◆ Directions for this task ◆
Reproduce each line from the records that holds "assert".

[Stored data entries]
(* ===== verification/KernelRpc.v ===== *)
(** * Client and server of the kernel RPC (pkg/common/faas_common/kernelrpc/rpcclient, rpcserver)

    Above the stream connections: dialling with retries, the synchronous
    invocation, and the server that answers invoke requests and keeps its
    connections until it stops. *)

From S2P Require Import Prelude GoStrings KernelStream.
Open Scope string_scope.

Definition Second : Z := 1000000000.
Definition dialTimeout : Z := 5 * Second.
Definition dialRetryTime : nat := 10.
Definition dialRetryInterval : Z := 3 * Second.

(** ** Dialling *)

Inductive connectivity := Idle | Connecting | Ready | TransientFailure | Shutdown.
#[global] Instance connectivity_eq_dec : EqDecision connectivity.
Proof. solve_decision. Defined.

(** The state of a connection of the client, if there is one. *)
Definition checkClientConnHealth (c : option connectivity) : bool :=
  match c with Some Idle | Some Ready => true | _ => false end.

Section Dial.
  Context {C : Type}.
  (** [grpc.DialContext] with the context of [dialConnection]: the outcome of a
      call at a time since the context was made, and when it returns. *)
  Variable dial : Z → res string C * Z.

Fixpoint dial_loop (n i : nat) (now : Z) (last : string) : res string C * Z :=
  match n with
  | O => (Err last, now)
  | S n =>
      let (r, t) := dial now in
      match r with
      | Ok c => (Ok c, t)
      | Err e => dial_loop n (S i) (t + Z.of_nat (i + 1) * dialRetryInterval) e
      end
  end.

(** One context, with one deadline, for all attempts. *)
Definition dialConnection : res string C * Z := dial_loop dialRetryTime 0 0 "".

  (** A call returns after it starts, and fails once the context is done. *)
  Hypothesis dial_forward : ∀ t, (t ≤ (dial t).2)%Z.
  Hypothesis dial_deadline : ∀ t, (dialTimeout ≤ t)%Z → ∃ e, (dial t).1 = Err e.

(** The time the loop sleeps when its attempts fail. *)
Fixpoint sleeps (n i : nat) : Z :=
  match n with O => 0 | S n => Z.of_nat (i + 1) * dialRetryInterval + sleeps n (S i) end.

Lemma dial_loop_late n i now last : (dialTimeout ≤ now)%Z →
  ∃ e t, dial_loop n i now last = (Err e, t) ∧ (now + sleeps n i ≤ t)%Z.
Proof.
  revert i now last. induction n as [|n IH]; intros i now last Hnow; [eexists _, _; split; [done|cbn; lia]|]. cbn [dial_loop sleeps].
  pose proof (dial_forward now) as Hf. destruct (dial_deadline now Hnow) as (e & He). destruct (dial now) as [r t]. cbn in Hf, He. subst r.
  assert (0 < dialRetryInterval)%Z by (unfold dialRetryInterval, Second; lia).
  destruct (IH (S i) (t + Z.of_nat (i + 1) * dialRetryInterval)%Z e) as (e' & t' & -> & Ht); [nia|].
  eexists _, _. split; [done|]. lia.
Qed.

(** The ten attempts share one context of five seconds: when the first two
    fail, the other eight fail too, whatever the peer does, and the caller gets
    the error no sooner than 165 seconds after it asked. *)
Theorem late_dials_fail e1 t1 e2 t2 :
  dial 0 = (Err e1, t1) → dial (t1 + dialRetryInterval) = (Err e2, t2) →
  ∃ e t, dialConnection = (Err e, t) ∧ (165 * Second ≤ t)%Z.
Proof.
  intros H1 H2. pose proof (dial_forward 0) as F1. pose proof (dial_forward (t1 + dialRetryInterval)) as F2. rewrite H1 in F1. rewrite H2 in F2. cbn [snd] in F1, F2.
  unfold dialConnection, dialRetryTime. cbn [dial_loop]. rewrite H1. change (Z.of_nat (0 + 1) * dialRetryInterval)%Z with dialRetryInterval. rewrite H2.
  change (Z.of_nat (1 + 1) * dialRetryInterval)%Z with (6 * Second)%Z.
  destruct (dial_loop_late 8 2 (t2 + 6 * Second) e2) as (e & t & E & Ht); [unfold dialTimeout, dialRetryInterval, Second in *; lia|].
  exists e, t. split; [exact E|]. change (sleeps 8 2) with (156 * Second)%Z in Ht. unfold dialRetryInterval, Second in *. lia.
Qed.
End Dial.

(** The peer answers only after the sixth second. *)
Definition slow_dial (t : Z) : res string unit * Z :=
  if (dialTimeout <=? t)%Z then (Err "context deadline exceeded", t) else (Err "context deadline exceeded", dialTimeout).

Lemma late_dials_fail_witness : ∃ e t, dialConnection slow_dial = (Err e, t) ∧ (165 * Second ≤ t)%Z.
Proof.
  apply (late_dials_fail slow_dial) with (e1 := "context deadline exceeded") (t1 := dialTimeout) (e2 := "context deadline exceeded") (t2 := (8 * Second)%Z).
  - intros t. unfold slow_dial. destruct (dialTimeout <=? t)%Z eqn:E; cbn; lia.
  - intros t Ht. exists "context deadline exceeded". unfold slow_dial. apply Z.leb_le in Ht. by rewrite Ht.
  - reflexivity.
  - reflexivity.
Defined.

(** [createStream]: [open k] is the outcome of the [k]-th call of [MessageStream]. *)
Section Stream.
  Context {S : Type}.
  Variable open : nat → res string S.

Fixpoint open_loop (n k : nat) (last : string) : res string S * nat :=
  match n with
  | O => (Err last, k)
  | Datatypes.S n => match open k with Ok st => (Ok st, Datatypes.S k) | Err e => open_loop n (Datatypes.S k) e end
  end.
Definition createStream (c : option connectivity) : res string S * nat :=
  if checkClientConnHealth c then open_loop dialRetryTime 0 "" else (Err "conn is unhealthy", 0%nat).

(** [BasicSteamClient.repairStream]: the state of the connection of the client,
    the state of a new one if dialling gives one. *)
Definition repairStream (c : connectivity) (redial : res string connectivity) : option S :=
  if checkClientConnHealth (Some c) then match (createStream (Some c)).1 with Ok st => Some st | Err _ => None end
  else match redial with
    | Err _ => None
    | Ok c' => match (createStream (Some c')).1 with Ok st => Some st | Err _ => None end
    end.

Lemma open_loop_ok n k last st k' : open_loop n k last = (Ok st, k') → ∃ j, (k ≤ j < k + n)%nat ∧ open j = Ok st ∧ k' = Datatypes.S j ∧ ∀ i, (k ≤ i < j)%nat → ∃ e, open i = Err e.
Proof.
  revert k last. induction n as [|n IH]; intros k last; [done|]. cbn. destruct (open k) as [st'|e] eqn:E.
  - intros [= -> <-]. exists k. split_and!; try done; lia.
  - intros (j & Hj & Hok & -> & Hall)%IH. exists j. split_and!; try done; try lia. intros i Hi.
    destruct (decide (i = k)) as [-> | ?]; [eauto|]. apply Hall. lia.
Qed.
End Stream.

(** ** Synchronous invocation *)

Definition defaultTimeout : Z := 900 * Second.
Definition CalibrateTransportParams (timeout : Z) : Z := if (timeout =? 0)%Z then defaultTimeout else timeout.

Notation snerror := (Z * string)%type.
Definition ErrKernelClientTimeout : snerror := (330404, "kernel rpcclient timeout")%Z.

(** What the [select] takes: the timer, or a result that the callback left. *)
Inductive wake := Fired | Woken (r : res snerror string).

Section Sync.
  (** The error of the [k]-th call of [asyncInvoke], if it fails. *)
  Variable asyncInvoke : nat → option snerror.
  Variable retryNumber : Z.

(** [calls] counts the calls of [asyncInvoke] so far; [None]: it still waits. *)
Fixpoint sync_loop (ws : list wake) (calls : nat) (retryCount : Z) : option (res snerror string) * nat :=
  match ws with
  | [] => (None, calls)
  | Fired :: _ => (Some (Err ErrKernelClientTimeout), calls)
  | Woken (Ok data) :: _ => (Some (Ok data), calls)
  | Woken (Err e) :: ws =>
      let retryCount := wrapS 64 (retryCount + 1) in
      if (retryCount <=? retryNumber)%Z then
        match asyncInvoke calls with
        | Some e => (Some (Err e), S calls)
        | None => sync_loop ws (S calls) retryCount
        end
      else (Some (Err e), calls)
  end.

Definition SyncInvoke (ws : list wake) : option (res snerror string) * nat :=
  match asyncInvoke 0 with
  | Some e => (Some (Err e), 1%nat)
  | None => sync_loop ws 1 0
  end.

Lemma sync_loop_calls ws n k : (0 ≤ k ≤ Z.max 0 retryNumber)%Z → (retryNumber < 2 ^ 63 - 1)%Z → Z.of_nat n = (k + 1)%Z →
  (Z.of_nat (sync_loop ws n k).2 ≤ 1 + Z.max 0 retryNumber)%Z.
Proof.
  revert n k. induction ws as [|[|[d|e]] ws IH]; intros n k Hk Hr Hn; cbn [sync_loop snd]; try lia.
  rewrite wrapS_small by lia. destruct (k + 1 <=? retryNumber)%Z eqn:E; cbn [snd]; [|lia]. apply Z.leb_le in E.
  destruct (asyncInvoke n); cbn [snd]; [lia|]. apply IH; lia.
Qed.

(** A loop that is fed as many errors as it may retry, and one more, returns. *)
Lemma sync_loop_returns ws n k : (0 ≤ k)%Z → (retryNumber < 2 ^ 63 - 1)%Z → (k ≤ Z.max 0 retryNumber)%Z →
  (Z.max 0 retryNumber - k < Z.of_nat (length ws))%Z → ∃ r, (sync_loop ws n k).1 = Some r.
Proof.
  revert n k. induction ws as [|[|[d|e]] ws IH]; intros n k Hk Hr Hm Hl; cbn [sync_loop fst length] in *; [lia|eauto..|].
  rewrite wrapS_small by lia. destruct (k + 1 <=? retryNumber)%Z eqn:E; [|eauto]. apply Z.leb_le in E.
  destruct (asyncInvoke n); [eauto|]. apply IH; lia.
Qed.

(** A synchronous invocation invokes at most once and then once for each
    allowed retry, and returns once it was woken once more than it may retry. *)
Theorem sync_invoke_bounded ws :
  (retryNumber < 2 ^ 63 - 1)%Z →
  (1 ≤ Z.of_nat (SyncInvoke ws).2 ≤ 1 + Z.max 0 retryNumber)%Z ∧
  (1 + Z.max 0 retryNumber ≤ Z.of_nat (length ws) → ∃ r, (SyncInvoke ws).1 = Some r)%Z.
Proof.
  intros Hr. unfold SyncInvoke. destruct (asyncInvoke 0); cbn [fst snd]; [split; [lia|eauto]|]. split; [split|].
  - assert (H : ∀ n k, (n ≤ (sync_loop ws n k).2)%nat).
    { clear. induction ws as [|[|[d|e]] ws IH]; intros n k; cbn [sync_loop snd]; try lia. repeat case_match; cbn [snd]; try lia.
      etrans; [|apply IH]. lia. }
    specialize (H 1%nat 0%Z). lia.
  - apply sync_loop_calls; lia.
  - intros Hl. apply sync_loop_returns; lia.
Qed.
End Sync.

Lemma sync_invoke_bounded_witness :
  ∃ r, (SyncInvoke (λ _, None) 1 [Woken (Err (1, "busy")%Z); Woken (Ok "data")]).1 = Some r.
Proof. apply (sync_invoke_bounded (λ _, None) 1); cbn; lia. Defined.

(** ** The server *)

Definition ERR_USER_FUNCTION_EXCEPTION : Z := 2002.

(** [handleRequest]: the message it sends back; the handler may be missing. *)
Definition handleRequest (invokeHandler : option (list (Z * string) → string → res string string)) (msg : message) : option message :=
  match Body msg with
  | InvokeReq req =>
      Some (MkMsg (MessageID msg)
        match invokeHandler with
        | None => InvokeRsp ERR_USER_FUNCTION_EXCEPTION "invoke handler is nil"
        | Some h => match h (Args req) (TraceID req) with
            | Err e => InvokeRsp ERR_USER_FUNCTION_EXCEPTION e
            | Ok rsp => InvokeRsp 0 rsp
            end
        end)
  | _ => None
  end.

(** An RPC of the server: the connection of a peer, and its [MessageStream]. *)
Record rpc := MkRpc { peer : string; conn_closed : bool; handler_done : bool }.

(** Where [Stop] is: before the lock, in [GracefulStop], closing the connections. *)
Inductive stop_pc := Running | Graceful | ClosingConns | Stopped.

Record server := MkServer { streamConnMap : gmap string nat; rpcs : list rpc; stopped : bool; stop : stop_pc }.
Definition CreateSimplifiedStreamServer : server := MkServer ∅ [] false Running.

Definition close_conn (r : rpc) : rpc := MkRpc (peer r) true (handler_done r).
Definition end_handler (r : rpc) : rpc := MkRpc (peer r) (conn_closed r) true.

Inductive server_event :=
| VConnect (peerAddr : string)
| VBroken (k : nat)
| VHandler (k : nat)
| VStop.

(** [MessageStream] up to its loop: a new RPC is served unless the server was
    asked to stop. *)
Definition MessageStream_open (p : string) (s : server) : server :=
  match stop s with
  | Running => MkServer (<[p := length (rpcs s)]> (streamConnMap s)) (rpcs s ++ [MkRpc p false false])%list (stopped s) (stop s)
  | _ => s
  end.

(** It returns when its connection is closed ([stopCh] is never closed), and
    removes the entry of its peer. *)
Definition MessageStream_return (k : nat) (s : server) : server :=
  match rpcs s !! k with
  | Some (MkRpc p true false) => MkServer (delete p (streamConnMap s)) (alter end_handler k (rpcs s)) (stopped s) (stop s)
  | _ => s
  end.

(** A step of [Stop]: [GracefulStop] returns when no handler is left, and then
    the connections of the map are closed. *)
Definition Stop (s : server) : server :=
  match stop s with
  | Running => if stopped s then s else MkServer (streamConnMap s) (rpcs s) true Graceful
  | Graceful => if forallb handler_done (rpcs s) then MkServer (streamConnMap s) (rpcs s) (stopped s) ClosingConns else s
  | ClosingConns =>
      MkServer (streamConnMap s) (map_fold (λ _ k l, alter close_conn k l) (rpcs s) (streamConnMap s)) (stopped s) Stopped
  | Stopped => s
  end.

(** A connection without [repairFunc] is closed when its stream breaks. *)
Definition server_step (s : server) (e : server_event) : server :=
  match e with
  | VConnect p => MessageStream_open p s
  | VBroken k => MkServer (streamConnMap s) (alter close_conn k (rpcs s)) (stopped s) (stop s)
  | VHandler k => MessageStream_return k s
  | VStop => Stop s
  end.
Definition server_run (s : server) (es : list server_event) : server := foldl server_step s es.

(** A request is answered under its own identifier, with a message the
    receive loop of the client hands to the call that waits for it, and that
    the send loop of the server acknowledges once it is written. *)
Theorem answer_correlated h msg reply :
  handleRequest h msg = Some reply →
  MessageID reply = MessageID msg ∧ kind_of (Body reply) = KResponse ∧ expectResponse (Body reply) = false ∧ kind_of (Body msg) = KRequest.
Proof. unfold handleRequest. destruct (Body msg); intros [=]; subst reply. destruct h as [f|]; [destruct (f _ _)|]; done. Qed.

Lemma answer_correlated_witness :
  MessageID (MkMsg (I := InvokeRequest) "m1" (InvokeRsp 0 "ok")) = "m1".
Proof.
  exact (proj1 (answer_correlated (Some (λ _ _, Ok "ok")) (MkMsg "m1" (InvokeReq (MkInvoke "f" [] "i" "r" "t"))) (MkMsg "m1" (InvokeRsp 0 "ok")) eq_refl)).
Defined.

(** A stream of a peer that is open. *)
Definition open_rpc (s : server) (k : nat) : Prop := ∃ r, rpcs s !! k = Some r ∧ conn_closed r = false ∧ handler_done r = false.

Lemma stop_blocked_step s e k :
  open_rpc s k → stop s = Graceful → e ≠ VBroken k → open_rpc (server_step s e) k ∧ stop (server_step s e) = Graceful.
Proof.
  intros (r & Hr & Hc & Hd) Hs He. destruct e as [p|j|j|]; cbn; unfold MessageStream_open, MessageStream_return, Stop; rewrite ?Hs.
  - split; [by exists r|done].
  - split; [|done]. exists r. cbn. rewrite list_lookup_alter_ne by congruence. done.
  - destruct (rpcs s !! j) as [[p [] []]|] eqn:Hj; split; try done; try by exists r.
    exists r. cbn. rewrite list_lookup_alter_ne; [done|]. intros ->. rewrite Hr in Hj. by simplify_eq.
  - destruct (forallb handler_done (rpcs s)) eqn:E; [|split; [by exists r|done]].
    rewrite forallb_forall in E. apply list_elem_of_lookup_2 in Hr. apply list_elem_of_In in Hr. rewrite (E _ Hr) in Hd. done.
Qed.

(** [Stop] waits for the handlers before it closes the connections they
    wait for: as long as the peer of one open stream keeps it open, [Stop] does
    not return and that connection is not closed. *)
Theorem stop_waits_for_peers s es k :
  open_rpc s k → stop s = Graceful → (∀ e, e ∈ es → e ≠ VBroken k) →
  open_rpc (server_run s es) k ∧ stop (server_run s es) = Graceful.
Proof.
  intros Ho Hs He. unfold server_run. apply (foldl_inv (λ s, open_rpc s k ∧ stop s = Graceful)); [|done].
  intros s' e Hin (Ho' & Hs'). apply stop_blocked_step; auto.
Qed.

Lemma stop_waits_for_peers_witness :
  stop (server_run (server_run CreateSimplifiedStreamServer [VConnect "a"; VConnect "b"; VStop]) [VBroken 0; VHandler 0; VStop; VStop]) = Graceful.
Proof.
  apply (stop_waits_for_peers _ _ 1); [|reflexivity|].
  - by exists (MkRpc "b" false false).
  - intros e He. repeat (apply elem_of_cons in He as [-> | He]; [done|]). by apply not_elem_of_nil in He.
Defined.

◆ Exercise result ◆
  assert (0 < dialRetryInterval)%Z by (unfold dialRetryInterval, Second; lia).
  - assert (H : ∀ n k, (n ≤ (sync_loop ws n k).2)%nat).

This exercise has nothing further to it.